The merger, announced before markets opened Feb. 12, “creates an entity that will compete on day one for [Pioneer Natural Resources] market cap (~$54 billion),” analysts at Stifel reported.
The combination could place Diamondback into an elite group of super-independent E&Ps, a nebulously defined group that often includes the likes of EOG Resources ( with a market cap of about $65 billion), Pioneer Natural Resources ($54 billion) and Occidental Petroleum ($52 billion).
It’s already a small group, and it’s getting smaller: Texas-based supermajor Exxon Mobil Corp. inked an eye-popping $65 billion acquisition of Pioneer last fall.
“With Pioneer Natural Resources set to be folded into Exxon Mobil, Diamondback will be the standard bearer for Permian pure plays and will have an enviable combination of scale, remaining inventory quality and operational execution,” Dittmar said.
Once closed, the Endeavor acquisition would vault Diamondback’s market value ahead of the other large majors in its peer group, including Hess Corp. (with a market cap of $44 billion), Devon Energy ($30 billion), Coterra Energy ($20 billion) and Marathon Oil ($13.3 billion).
California-based major Chevron Corp. signed its own $60 billion deal to acquire Hess last year.
RELATED: Diamondback Energy to Acquire Permian’s Endeavor for $26B
Permian prowl
Travis Stice, Diamondback chairman and CEO, called Endeavor “the highest quality private oil company in the United States” during a Feb. 12 conference call with analysts.
Diamondback portfolio includes about 494,000 acres spread across the Permian, the nation’s top oil-producing basin. Around 70% of the company’s acreage is held within the Permian’s Midland Basin.

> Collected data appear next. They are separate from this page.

Definition classify_all (fds : Fds) (psi_watcher : option PsiWatcher) (ready : list Z) : Ready :=
  fold_left (classify fds psi_watcher) ready (mkReady false false false false None).

(** [signals] and [uevents] are what the two sockets hold. *)
Definition collect_events (fds : Fds) (r : Ready) (signals : list Z) (uevents : list UeventMessage)
    : list LoopEvent :=
  (if timer_fired r then [TimerExpired] else []) ++
  (if signal_triggered r then
     match signal_raw_fd fds with
     | Some _ => map (fun signo => Signal (signal_event signo)) signals
     | None => []
     end
   else []) ++
  (if ipc_triggered r then [IpcReadable] else []) ++
  (match psi_level r with Some lvl => [PsiPressure lvl] | None => [] end) ++
  (if uevent_triggered r then
     match uevent_raw_fd fds with
     | Some _ => match uevents with [] => [UeventBufferOverflow] | _ => map Uevent uevents end
     | None => []
     end
   else []).

(** ** Lemmas *)

Lemma instant_add_spec t secs d : instant_add t secs = Some d -> d = t + secs * NANOS.
Proof. unfold instant_add. case_match; [|done]. by intros [= <-]. Qed.

(** Destructs the instants an operation computes. *)
Ltac instants H :=
  repeat match type of H with
  | (instant_add ?t ?s ≫= _) = Some _ =>
      let d := fresh "d" in let E := fresh "Ed" in
      destruct (instant_add t s) as [d|] eqn:E; cbn in H; [apply instant_add_spec in E|discriminate H]
  end.

Lemma opt_min_le e d : opt_min e d <= e.
Proof. unfold opt_min. destruct d as [d|]; [|lia]. destruct (N.ltb_spec d e); lia. Qed.

Lemma earliest_cases st :
  earliest_deadline st = maintenance_deadline st \/
  screen_off_deadline st = Some (earliest_deadline st) \/
  retry_deadline st = Some (earliest_deadline st).
Proof.
  unfold earliest_deadline, opt_min.
  destruct (screen_off_deadline st) as [d|], (retry_deadline st) as [r|]; repeat case_match; auto.
Qed.

Lemma success_spec now interval st st' :
  on_maintenance_success now interval st = Some st' ->
  exists d, st' = set_deadlines st d None INITIAL_RETRY_BACKOFF_SECS /\ now <= d /\
    (d = maintenance_deadline st + interval * NANOS \/
     (maintenance_deadline st + interval * NANOS < now /\ d = now + interval * NANOS)).
Proof.
  unfold on_maintenance_success. intros H. instants H.
  destruct (N.ltb_spec d now); instants H; cbn in H; simplify_eq; eexists; (split; [done|]); lia.
Qed.

Lemma postponed_spec now interval st st' :
  on_maintenance_postponed now interval st = Some st' ->
  exists d, st' = set_deadlines st d (Some (now + retry_backoff_secs st * NANOS))
                   (N.min (retry_backoff_secs st * 2 mod U64_MOD) MAX_RETRY_BACKOFF_SECS) /\
    ((maintenance_deadline st <= now /\ d = now + interval * NANOS) \/
     (now < maintenance_deadline st /\ d = maintenance_deadline st)).
Proof.
  unfold on_maintenance_postponed. intros H. instants H.
  destruct (N.leb_spec (maintenance_deadline st) now); instants H; cbn in H; simplify_eq;
    eexists; (split; [done|]); lia.
Qed.

(** The loop with its clock: any event, and the two outcomes of a maintenance, at
    times that do not decrease. *)
Inductive loop_step : N * LoopState -> N * LoopState -> Prop :=
| loop_step_reduce now now' ev min_off interval cleaning acts st st' :
    now <= now' -> reduce ev now' min_off interval cleaning st = Some (acts, st') ->
    loop_step (now, st) (now', st')
| loop_step_success now now' interval st st' :
    now <= now' -> on_maintenance_success now' interval st = Some st' ->
    loop_step (now, st) (now', st')
| loop_step_postponed now now' interval st st' :
    now <= now' -> on_maintenance_postponed now' interval st = Some st' ->
    loop_step (now, st) (now', st').

Definition backoffs : list N := [5; 10; 20; 40; 60].

(** The screen-off instant is there exactly while the screen is off. *)
Definition screen_consistent (now : N) (st : LoopState) : Prop :=
  match screen_state st with
  | ScreenState.Off =>
      exists since, screen_off_since st = Some since /\ since <= now /\
        forall d, screen_off_deadline st = Some d -> since <= d
  | _ => screen_off_since st = None /\ screen_off_deadline st = None
  end.

Definition retry_bounded (now : N) (st : LoopState) : Prop :=
  forall r, retry_deadline st = Some r -> r <= now + MAX_RETRY_BACKOFF_SECS * NANOS.

Definition loop_wf (s : N * LoopState) : Prop :=
  retry_backoff_secs (snd s) ∈ backoffs /\ screen_consistent (fst s) (snd s) /\
  retry_bounded (fst s) (snd s).

Lemma backoff_next b : b ∈ backoffs -> N.min (b * 2 mod U64_MOD) MAX_RETRY_BACKOFF_SECS ∈ backoffs.
Proof.
  intros Hb. unfold backoffs in Hb. rewrite !elem_of_cons, elem_of_nil in Hb.
  destruct_or! Hb; subst; try done; apply (bool_decide_unpack _); vm_compute; exact I.
Qed.

Lemma backoff_max b : b ∈ backoffs -> b <= MAX_RETRY_BACKOFF_SECS.
Proof.
  unfold backoffs, MAX_RETRY_BACKOFF_SECS. rewrite !elem_of_cons, elem_of_nil. intros. destruct_or!; lia.
Qed.

Lemma screen_consistent_later now now' st :
  now <= now' -> screen_consistent now st -> screen_consistent now' st.
Proof.
  unfold screen_consistent. destruct (screen_state st); [done| |done].
  intros Hn (since & ? & ? & ?). exists since. split; [done|]. split; [lia|done].
Qed.

Lemma retry_bounded_later now now' st : now <= now' -> retry_bounded now st -> retry_bounded now' st.
Proof. intros Hn Hr r Hd. specialize (Hr r Hd). lia. Qed.

Lemma initial_backoff : INITIAL_RETRY_BACKOFF_SECS ∈ backoffs.
Proof. left. Qed.

Lemma loop_wf_reduce now ev min_off interval cleaning acts st st' :
  loop_wf (now, st) -> reduce ev now min_off interval cleaning st = Some (acts, st') ->
  loop_wf (now, st').
Proof.
  intros (Hb & Hs & Hr) H. unfold loop_wf in *. cbn [fst snd] in *.
  destruct ev as [|ev| |[| |signo]| |l|s]; cbn [reduce] in H; simplify_eq; try done.
  - destruct (is_due now (screen_off_deadline st)); [|done]. split; [done|]. split; [|done].
    unfold screen_consistent in *. cbn. destruct (screen_state st); [naive_solver| |naive_solver].
    destruct Hs as (since & ? & ? & ?). by exists since.
  - instants H. simplify_eq. split; [apply initial_backoff|]. split; [done|]. by intros r [=].
  - destruct s; [|destruct (decide _)|]; try (instants H); simplify_eq; try done.
    + split; [apply initial_backoff|]. by split.
    + split; [apply initial_backoff|]. split; [|done]. unfold screen_consistent. cbn. eexists. split; [done|].
      split; [lia|]. intros d' [= <-]. lia.
Qed.

Lemma loop_wf_step s s' : loop_wf s -> loop_step s s' -> loop_wf s'.
Proof.
  intros Hw Hs. destruct Hs as [now now' ev mo iv cl acts st st' Hn H|now now' iv st st' Hn H
                               |now now' iv st st' Hn H];
    (assert (loop_wf (now', st)) as Hw' by
      (destruct Hw as (? & ? & ?); split; [done|]; split;
       [by eapply screen_consistent_later|by eapply retry_bounded_later])).
  - by eapply loop_wf_reduce.
  - apply success_spec in H as (d & -> & _). destruct Hw' as (? & ? & ?).
    split; [apply initial_backoff|]. split; [done|]. by intros r [=].
  - apply postponed_spec in H as (d & -> & _). destruct Hw' as (Hb & ? & ?). cbn [fst snd] in *.
    split; [by apply backoff_next|]. split; [done|]. intros r [= <-].
    apply backoff_max in Hb. cbn [fst]. nia.
Qed.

Founded by wildcatter Autry Stephens in 1979, Endeavor developed one of the most coveted acreage positions in the core of the Midland.
Endeavor’s long history is part of what makes the private E&P such an attractive target for M&A, Dittmar said.
“Endeavor was able to secure what is now among the most valuable acreage in the Permian well before the shale boom came around and is one of the few acquisition targets that improves the quality of Diamondback’s portfolio,” he said.
After merging with Endeavor, Diamondback’s pro forma oil production will grow to 468,000 bbl/d (816,000 boe/d) from 273,000 bbl/d (463,000 boe/d).
The company’s total Permian acreage will grow to around 838,000 net acres.
Based on Endeavor’s 344,000 net Midland acres and roughly 2,300 core drilling locations, Diamondback’s purchase price shakes out to around $31,200 per acre and $4.7 million per location, TD Cowen managing director David Deckelbaum reported.
Diamondback’s Endeavor deal “screens attractive relative to implied valuations” of other recent deals inked in the Permian—including Exxon’s acquisition of Pioneer ($38,000/acre; $4.4 million/location) and Occidental’s $12 billion acquisition of CrownRock ($56,000/acre; $4.8 million/location), per TD Cowen analysis.
RELATED: After Record Year, Permian Basin Set for Even More M&A in 2024
Chopping block watch
The Permian Basin has seen a wave of consolidation as E&Ps big and small search for drilling inventory depth and high-quality rock.
A scarcity-fueled M&A deluge culminated in $192 billion of upstream transactions in 2023, according to Enverus analysis.
Because of the record amount of upstream consolidation, the list of potential M&A targets in the Permian is getting leaner.
“While there are a handful of potential public company tie-ups, the next wave of Permian dealmaking will likely need to be driven by non-core asset sales from the big buyers,” Dittmar said.
Speaking during the company’s call with analysts, Diamondback CFO Kaes Van’t Hof said the E&P doesn’t feel forced to sell off any of its portfolio. But Diamondback envisions eventually making some non-core asset sales to reduce debt more quickly.
“We still have some significant JV [joint venture] interests,” he said. “Clearly, the Delaware Basin is going to get less capital as a percentage of total than it did previously. But again, we’re not a forced seller.”
Diamondback’s Delaware Basin acreage is one part of its portfolio that could hit the chopping block for a sale, Dittmar said. Analysts had similar thoughts about the new Midland Basin acreage that Delaware-focused Permian Resources gained through the $4.5 billion acquisition of Earthstone Energy last year.